English 151: Research Essay
Requirement Checklist for Assignment:
Due Date: Due on or before 5:00 pm PT December 11, 2020; please see the course outline for information concerning late assignments. Three weeks to write five paragraphs is ample time to finish the assignment on time.
Purpose: to ARGUE for three positives or three negatives on a contemporary topic of social significance in Canada / to objectively persuade your reader/ to give further practice writing using academic structure
Format: Double-spaced/ 12 font/ Times New Roman/ Ariel/ WORD DOCUMENT
Title: Top of page/14 font; EX: Sealing the Deal: The Benefits of the Canadian Seal Hunt
Autobiographical Information: As with the other assignments, first and last name, course, date.
Topic: one topic; Canadian context – current topical Canadian issue
Thesis: Mapping thesis or Exploratory thesis required (examples of Exploratory thesis are provided in the unit)/ three distinct, clearly articulated positives or negatives in the thesis as practiced throughout term
Paragraphs: Five paragraphs required: Introduction paragraph, three Body paragraphs, and a Conclusion paragraph
Sentence structure: grammatical/ sentence structure variety/ justification of every word/ correct punctuation
Spot Quotations: two quote minimum/ three quote maximum/ recognized authority. An essay without two quotes will not receive a passing grade. An essay that does not have the minimum of two quotes from two separate and distinct experts in the field will not receive a passing grade. Ipso facto, an essay must contain at least two quotes from two recognized authorities as a requirement
Diction: Standard English
Audience: Academic (no colloquial language)
Word Count: 850-1000 words(please include at end of essay). Please Note: an essay over or under the minimum or maximum word count will receive a failing grade on the assignment. An assignment that does not include the word count will be subject to a deduction in marks for the assignment
- Overall Objective:
- The assignment is an argument (approached with the same respectful, calm tone as the reactionary summary) that uses quotes from a minimum of two and a maximum of three reputable sources to argue for three positives OR three negatives concerning a current contemporary topic to do specifically with Canada; a current contemporary topic, in other words, of Canadian social significance.
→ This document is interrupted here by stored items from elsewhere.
Lemma open_cases migrations o r o' :
  open_with_migrations migrations o = (r, o') ->
  match r with
  | Ok _ => plan_from 1 migrations = true /\ migrated migrations (op_file o) (op_file o') /\ fl_wal (op_file o') = true
  | Err (Failed _) => content (op_file o') = content (op_file o) \/ migrated migrations (op_file o) (op_file o')
  | Err Panicked => False
  end.
Proof.
  intros Ho. unfold open_with_migrations, validate_migration_plan in Ho.
  destruct (plan_from 1 migrations) eqn:Hp; [|injection Ho as <- <-; by left].
  assert (mwp (_ ← step; _ ← busy_timeout OPEN_BUSY_TIMEOUT; _ ← verify_application_id; _ ← configure_connection OPEN_BUSY_TIMEOUT;
    _ ← migrate migrations; busy_timeout BUSY_TIMEOUT)
    (fun _ o' => migrated migrations (op_file o) (op_file o') /\ fl_wal (op_file o') = true)
    (fun e o' => (content (op_file o') = content (op_file o) \/ migrated migrations (op_file o) (op_file o')) /\ e <> Panicked) o) as Hw.
  2: { unfold mwp in Hw. rewrite Ho in Hw. destruct r as [[]|[e|]]; [done|apply Hw|]. by destruct Hw as [_ ?]. }
  assert (forall o1 e o2, op_file o1 = op_file o -> op_file o2 = op_file o1 -> e <> Panicked ->
    (content (op_file o2) = content (op_file o) \/ migrated migrations (op_file o) (op_file o2)) /\ e <> Panicked) as HE
    by (intros o1 e o2 -> ->; auto).
  apply mwp_bind, mwp_tame; [apply tame_step| |by eauto]. intros _ o1 E1.
  apply mwp_bind, mwp_tame; [apply tame_pragma| |by eauto]. intros _ o2 E2. rewrite E1 in E2.
  apply mwp_bind, mwp_tame; [apply tame_verify_application_id| |by eauto]. intros _ o3 E3. rewrite E2 in E3.
  apply mwp_bind. eapply mwp_mono; [apply configure_wp|simpl; rewrite E3..]; [|by intros e o4 [? ?]; auto]. intros _ o4 [E4 W4].
  apply mwp_bind. eapply mwp_mono; [by apply migrate_wp|simpl..].
  - intros _ o5 [Hm Hw]. apply (migrated_content _ _ _ _ E4) in Hm. rewrite W4 in Hw.
    apply mwp_tame; [apply tame_pragma| |]; [intros _ o6 ->|intros e o6 -> ?]; auto.
  - intros e o5 [-> He]. auto.
Qed.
- Students will choose to argue one side of the issue using a mapping thesis or an exploratory thesis using the same structure as in previous assignments; the thesis will clearly articulate the three positives or three negatives to the contemporary Canadian issue.
- The research essay, in other words, must choose one side or the other of a relevant Canadian social topic.
- Approach to Structure:
The assignment can be approached using the same methods employed over the course of the term for all other assignments. All the assignments in the course have been five paragraph assignments; they just haven’t been divided up as they will be for the research assignment.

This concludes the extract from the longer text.